# Embed2Scale challenge "mean" baselilne

This notebook creates baseline embeddings by bilinear interpolation and averaging of the modalities.

We use the E2SChallengeDataset to load the data. The datacubes of the challenge data are of shapes (1, 4, 27, 264, 264), (number of samples, number of timesteps, number of channels, height, width).

The embedding works as follow:
1. Subsample each channel to 9x9 pixels using bilinear interpolation -> shape (1, 4, 27, 9, 9)
2. Average each modality (S1, S2 L1C, S2 L2A) separately in the channel dimension -> shape (1, 4, 3, 9, 9)
3. Flatten into 972 element vector -> shape (972,)
4. Append 52 zeros to the end to make the embedding 1024 element long -> shape (1024,)

At the end a submission file is created in the expected format for the embed2scale eval.ai challenge.

In [2]:
import numpy as np
import pandas as pd
from concurrent.futures import ThreadPoolExecutor
from scipy.ndimage import zoom
from torchvision import transforms

from challenge_dataset import E2SChallengeDataset
from ssl4eos12_dataset import S2L1C_MEAN, S2L1C_STD, S2L2A_MEAN, S2L2A_STD, S1GRD_MEAN, S1GRD_STD



# Configurations

In [3]:
modalities = ['s2l2a', 's2l1c', 's1']

# 
path_to_data = '/path/to/challenge/data/'
path_to_output_file = 'path/to/output/file.csv'

write_result_to_file = False  # Set to True to trigger saving of the csv at the end.

# Create data transformation
# Get mean and standard deviations for the modealities in the correct order
mean_data = S2L2A_MEAN + S2L1C_MEAN + S1GRD_MEAN
std_data = S2L2A_STD + S2L1C_STD + S1GRD_STD

data_transform = transforms.Compose([
    # Add additional transformation here
    transforms.Normalize(mean=mean_data, std=std_data)
])

# Note that both E2SChallengeDataset and SSL4EOS12Dataset outputs torch tensors, so there is no need to a ToTensor transform.

# Load data

In [4]:
# Concatenate modalities
# dataloader output is {'data': concatenated_data, 'file_name': file_name}
# The data has shapes [n_samples, n_seasons, n_channels, height, width] (for concatenated_data [1, 4, 27, 264, 264])

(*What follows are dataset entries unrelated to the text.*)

(* ===== verification/CompilerPassProofs.v ===== *)
(** * Theorems about the compiler pass

    The closed form of the instrumented blocks, the scope of an intent, and what
    the pass keeps of the code. *)

From S2P Require Import Prelude CompilerPass.
From stdpp Require Import prelude list.
From Stdlib Require Import ZArith Lia.
#[local] Open Scope nat_scope.

(** ** Walks *)

Lemma walks_head g b p : walks g (b :: p) -> p <> [] -> exists a q, p = a :: q /\ walks g p /\ edge g a b.
Proof. inversion 1; subst; [done|]. intros _. eauto. Qed.

Lemma walks_reachable g b p : walks g (b :: p) -> reachable g b.
Proof. intros H. by exists p. Qed.

Lemma reachable_edge g a b : reachable g a -> edge g a b -> reachable g b.
Proof. intros [p Hp] He. exists (a :: p). by constructor. Qed.

Lemma dominates_refl g a : dominates g a a.
Proof. intros p _. left. Qed.

(** A strict dominator of a block dominates its predecessors. *)
Lemma sdom_pred g s a b : sdom g s b -> edge g a b -> dominates g s a.
Proof.
  intros [Hn Hd] He p Hp. specialize (Hd (a :: p) (walks_step _ _ _ _ Hp He)).
  apply elem_of_cons in Hd as [?|?]; [done|done].
Qed.

Lemma sdom_entry g s : (0 < length g) -> ~ sdom g s 0.
Proof. intros Hl [Hn Hd]. specialize (Hd [] (walks_entry _ Hl)). set_solver. Qed.

(** ** One injection *)

Definition starts (l : list op) : list nat := omap (fun o => match o with IntentStart id => Some id | _ => None end) l.
Definition subst_start (id k : nat) (o : op) : op := if bool_decide (o = IntentStart id) then SetIntent k else o.

Lemma elem_of_starts id l : id ∈ starts l <-> IntentStart id ∈ l.
Proof.
  unfold starts. rewrite list_elem_of_omap. split.
  - intros (o & Ho & E). destruct o; by simplify_eq.
  - intros H. by exists (IntentStart id).
Qed.

Lemma starts_cons o l :
  starts (o :: l) = match o with IntentStart id => id :: starts l | _ => starts l end.
Proof. by destruct o. Qed.

Lemma subst_start_absent id k l : id ∉ starts l -> map (subst_start id k) l = l.
Proof.
  rewrite elem_of_starts. induction l as [|o l IH]; [done|]. intros H. cbn. unfold subst_start at 1.
  rewrite bool_decide_false by set_solver. f_equal. apply IH. set_solver.
Qed.

(** Inserting before the start and erasing it replaces it. *)
Lemma erase_insert_before id k l :
  NoDup (starts l) -> erase id (insert_before id (SetIntent k) l) = map (subst_start id k) l.
Proof.
  induction l as [|o l IH]; [done|]. rewrite starts_cons. intros Hn. cbn [insert_before map]. unfold subst_start at 1.
  destruct (decide (o = IntentStart id)) as [->|E].
  - rewrite !bool_decide_true by done. cbn [erase]. rewrite bool_decide_false, bool_decide_true by done.
    apply NoDup_cons in Hn as [Hn _]. by rewrite subst_start_absent.
  - rewrite !bool_decide_false by done. cbn [erase]. rewrite bool_decide_false by done. f_equal. apply IH.
    destruct o; cbn in Hn |- *; try exact Hn. by apply NoDup_cons in Hn as [_ ?].
Qed.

dataset_e2s = E2SChallengeDataset(path_to_data, 
                               modalities = modalities, 
                               dataset_name='bands', 
                               transform=data_transform, 
                               concat=True,
                               output_file_name=True
                              )

# Print dataset length
print(f"Length of train dataset: {len(dataset_e2s)}")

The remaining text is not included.